Documentary is at the core of André Bazin’s immensely influential views of cinema. This collection, curated by renowned film scholar Dudley Andrew, brings to English-language readers sixty-two articles in which Bazin interrogated films about geography, history, animals, painting, and, especially, distant lands and peoples. Both an advocate and critic of popular science and exotic travelogues, Bazin applauded the creativity of impure forms like docu-fiction and the genre he baptized as the “essay film.” Engaging minor short subjects, as well as classic works by Robert Flaherty, Jean Rouch, Alain Resnais, and Chris Marker, Bazin’s incisive prose is at once intricately beautiful and playfully entertaining—and his brilliant reflections on both the morality and the aesthetics of documentary remain compelling and urgent today, when spectacles sold as reality flood our screens.
André Bazin (1918–1958) was a supremely influential French film critic and theorist, and cofounder of the renowned
Cahiers du cinema.
Dudley Andrew is author of many books, including
What Cinema Is!: Bazin's Quest and its Charge, and has edited several collections of André Bazin’s writings. Named a Commandeur de l’Ordre des Arts et des Lettres, he is Professor Emeritus of Comparative Literature and of Film at Yale University and a member of the American Academy of Arts and Sciences.

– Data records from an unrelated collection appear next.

Lemma main_loop_run_prefix (input : list Command) (w w' : World) :
  world_of (main_loop input w) = Some w' ->
  exists k, same_core w' (run (take k input) w).
Proof.
  revert w. induction input as [|c rest IH]; intros w.
  - intros [= <-]. exists 0. apply same_core_refl.
  - rewrite main_loop_cons.
    pose proof (loop_body_exec c w) as Hbody.
    destruct ((print menu;; menu_case c) w) as [[] w2|what w2|]; simpl in *;
      [| |done].
    + specialize (Hbody w2 eq_refl).
      destruct (choice_of c =? 7)%Z.
      * intros [= <-]. by exists 1.
      * intros H. apply IH in H as [k Hk]. exists (S k).
        change (take (S k) (c :: rest)) with (c :: take k rest).
        rewrite run_cons.
        eapply same_core_trans; [exact Hk|]. by apply run_same_core.
    + intros [= <-]. exists 1. by apply Hbody.
Qed.

(** The world [main] returns in is, up to the console, one in which its
    loop ended. *)
Lemma main_loop_of_main (input : list Command) (w w' : World) :
  main input w = Ok tt w' ->
  exists w1, world_of (main_loop input w) = Some w1 /\ same_core w' w1.
Proof.
  unfold main. intros H.
  destruct (main_loop input w) as [[] w1|what w1|]; [| |done].
  - injection H as <-. exists w1. split; [done|apply same_core_refl].
  - injection H as <-. exists w1. split; [done|]. by repeat split.
Qed.

(** X4: apart from the console, the world in which [main] returns is the
    one obtained by running the first [k] commands of the input one after
    the other, for some [k]: neither the menu nor the prompts nor the error
    report influence the manager, the objects or the log. *)
Theorem main_is_run_of_prefix (input : list Command) (w w' : World) :
  main input w = Ok tt w' ->
  exists k, k <= length input /\ same_core w' (run (take k input) w).
Proof.
  intros H. apply main_loop_of_main in H as (w1 & H1 & Hs).
  apply main_loop_run_prefix in H1 as [k Hk].
  exists (k `min` length input). split; [lia|].
  eapply same_core_trans; [exact Hs|].
  replace (take (k `min` length input) input) with (take k input); [done|].
  destruct (decide (k <= length input)) as [Hle|Hgt].
  - by rewrite Nat.min_l.
  - rewrite Nat.min_r by lia. rewrite !take_ge by lia. done.
Qed.

Lemma main_is_run_of_prefix_witness :
  exists w' k,
    main [AddResource "R1" 2; UseResource "R9"; AddResource "R2" 1]
         (initial []) = Ok tt w'
    /\ k <= 3
    /\ same_core w'
         (run (take k [AddResource "R1" 2; UseResource "R9";
                       AddResource "R2" 1]) (initial [])).
Proof.
  eassert (main [AddResource "R1" 2; UseResource "R9"; AddResource "R2" 1]
                (initial []) = Ok tt _) as H by (vm_compute; reflexivity).
  destruct (main_is_run_of_prefix _ _ _ H) as (k & Hk & Hs).
  eexists _, k. split; [exact H|]. split; [exact Hk|exact Hs].
Defined.

(** ** The log *)

Lemma exec_log (c : Command) (w : World) :
  logFile (exec c w) = logFile w
  \/ exists message, logFile (exec c w) = logFile w ++ [message].
Proof.
  destruct c as [id tc|id|id|id name|id name|id| |]; unfold exec;
    unfold_ops; simpl; eauto.
  - destruct (resources (rm w) !! id) as [l|]; simpl; [|by left].
    destruct (rstore w !! l); simpl; eauto.
  - destruct (resources (rm w) !! id) as [l|]; simpl; [|by left].
    destruct (rstore w !! l) as [r|] eqn:Hr; simpl; [|by left].
    destruct (String.eqb _ _); simpl; [|by left]. rewrite Hr. simpl. eauto.
  - destruct (projects (rm w) !! name) as [pl|]; simpl; [|by left].
    destruct (resources (rm w) !! id) as [rl|]; simpl; [|by left].
    destruct (rstore w !! rl) as [r|] eqn:Hr; simpl; [|by left].
    destruct (pstore w !! pl) as [p|] eqn:Hp; simpl; [|by left].
    rewrite list_lookup_insert_eq by (by eapply lookup_lt_Some). simpl.
    rewrite list_lookup_insert_eq by (by eapply lookup_lt_Some). simpl.
    eauto.
  - destruct (resources (rm w) !! id) as [l|]; simpl; [|by left].
    destruct (rstore w !! l) as [r|]; simpl; [|by left].
    destruct (Resource.getState r); simpl; try by left.
    destruct (Resource.getAllocatedProject r) as [q|]; simpl; [|by left].
    destruct (pstore w !! q); simpl; by left.
Qed.

Lemma run_log (input : list Command) (w : World) :
  logFile w `prefix_of` logFile (run input w)
  /\ length (logFile (run input w)) <= length (logFile w) + length input.
Proof.
  induction input as [|c input [IH1 IH2]] using rev_ind.
  - simpl. split; [done|lia].
  - rewrite run_snoc, length_app. simpl.
    destruct (exec_log c (run input w)) as [->|[m ->]].
    + split; [done|lia].
    + split; [by apply prefix_app_r|]. rewrite length_app. simpl. lia.
Qed.

(** X5: the log only grows, and by at most one record per command: when
    [main] returns, the log it started with is a prefix of the log, and the
    log is longer by at most the number of commands entered. *)
Theorem log_is_append_only (input : list Command) (w w' : World) :
  main input w = Ok tt w' ->
  logFile w `prefix_of` logFile w'
  /\ length (logFile w') <= length (logFile w) + length input.
Proof.
  intros H. apply main_loop_of_main in H as (w1 & H1 & _ & _ & _ & Hlog).
  apply main_loop_run_prefix in H1 as (k & _ & _ & _ & Hlog1).
  rewrite Hlog, Hlog1.
  destruct (run_log (take k input) w) as [Hp Hl].
  split; [done|]. rewrite length_take in Hl. lia.
Qed.

Lemma log_is_append_only_witness :
  exists w',
    main [AddResource "R1" 2; DisplayResourceState "R1"; UseResource "R9"]
         (initial ["earlier record"]) = Ok tt w'
    /\ ["earlier record"] `prefix_of` logFile w'
    /\ length (logFile w') <= 1 + 3.
Proof.
  eassert (main [AddResource "R1" 2; DisplayResourceState "R1";
                 UseResource "R9"] (initial ["earlier record"]) = Ok tt _)
    as H by (vm_compute; reflexivity).
  destruct (log_is_append_only _ _ _ H) as [Hp Hl].
  eexists. split; [exact H|]. split; [exact Hp|exact Hl].
Defined.

(** ** Where objects come from *)

(** Every resource object in the store after a command was there before,
    or is the one the command made or changed. *)
Lemma exec_rstore_cases (c : Command) (w : World) (l : loc)
    (r' : Resource.t) :
  rstore (exec c w) !! l = Some r' ->
  rstore w !! l = Some r'
  \/ (exists id tc,
         c = AddResource id tc /\ l = length (rstore w)
         /\ r' = Resource.new id (if (tc =? 1)%Z then "worker"
                                  else "equipment"))
  \/ (exists id r,
         c = UseResource id /\ resources (rm w) !! id = Some l
         /\ rstore w !! l = Some r /\ r' = Resource.setState InUse r)
  \/ (exists id r,
         c = MaintainResource id /\ resources (rm w) !! id = Some l
         /\ rstore w !! l = Some r /\ Resource.getType r = "equipment"
         /\ r' = Resource.setState UnderMaintenance r)
  \/ (exists id name r pl,
         c = AllocateResource id name /\ resources (rm w) !! id = Some l
         /\ projects (rm w) !! name = Some pl
         /\ rstore w !! l = Some r /\ is_Some (pstore w !! pl)
         /\ r' = Resource.allocateToProject pl (Resource.setState InUse r)).
Proof.
  destruct c as [id tc|id|id|id name|id name|id| |]; unfold exec;
    unfold_ops; simpl; eauto.
  - intros H. apply lookup_snoc_Some in H as [H|[-> ->]]; [by left|].
    right. left. by exists id, tc.
  - destruct (resources (rm w) !! id) as [l0|] eqn:Hl; simpl; [|by left].
    destruct (rstore w !! l0) as [r|] eqn:Hr; simpl; [|by left].
    intros H. apply lookup_insert_Some_cases in H as [[-> ->]|[_ H]];
      [|by left].
    right. right. left. by exists id, r.
  - destruct (resources (rm w) !! id) as [l0|] eqn:Hl; simpl; [|by left].
    destruct (rstore w !! l0) as [r|] eqn:Hr; simpl; [|by left].
    destruct (String.eqb _ _) eqn:Ht; simpl; [|by left]. rewrite Hr. simpl.
    intros H. apply lookup_insert_Some_cases in H as [[-> ->]|[_ H]];
      [|by left].
    apply String.eqb_eq in Ht.
    right. right. right. left. by exists id, r.
  - destruct (projects (rm w) !! name) as [pl|] eqn:Hpl; simpl; [|by left].
    destruct (resources (rm w) !! id) as [rl|] eqn:Hrl; simpl; [|by left].
    destruct (rstore w !! rl) as [r|] eqn:Hr; simpl; [|by left].
    destruct (pstore w !! pl) as [p|] eqn:Hp; simpl; [|by left].
    rewrite list_lookup_insert_eq by (by eapply lookup_lt_Some). simpl.
    rewrite list_lookup_insert_eq by (by eapply lookup_lt_Some). simpl.
    rewrite list_insert_insert_eq.
    intros H. apply lookup_insert_Some_cases in H as [[-> ->]|[_ H]];
      [|by left].
    right. right. right. right. exists id, name, r, pl.
    rewrite Hp. eauto 10.
  - destruct (resources (rm w) !! id) as [l0|]; simpl; [|by left].
    destruct (rstore w !! l0) as [r|]; simpl; [|by left].
    destruct (Resource.getState r); simpl; try by left.
    destruct (Resource.getAllocatedProject r) as [q|]; simpl; [|by left].
    destruct (pstore w !! q); simpl; by left.
Qed.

Deborah Glassman has translated numerous scholarly works, including Gilles Deleuze and Felix Guattari: Intersecting Lives and History of Structuralism, both by François Dosse. Formerly the director of the CIEE-UC film program in Paris, she has worked for decades in France, Tunisia, and other Francophone countries.
Nataša Ďurovičová is a film scholar and translator who works on the history of language transfers in cinema. She recently retired from her position as house editor of the International Writing Program at the University of Iowa, where she also taught the program's translation workshop.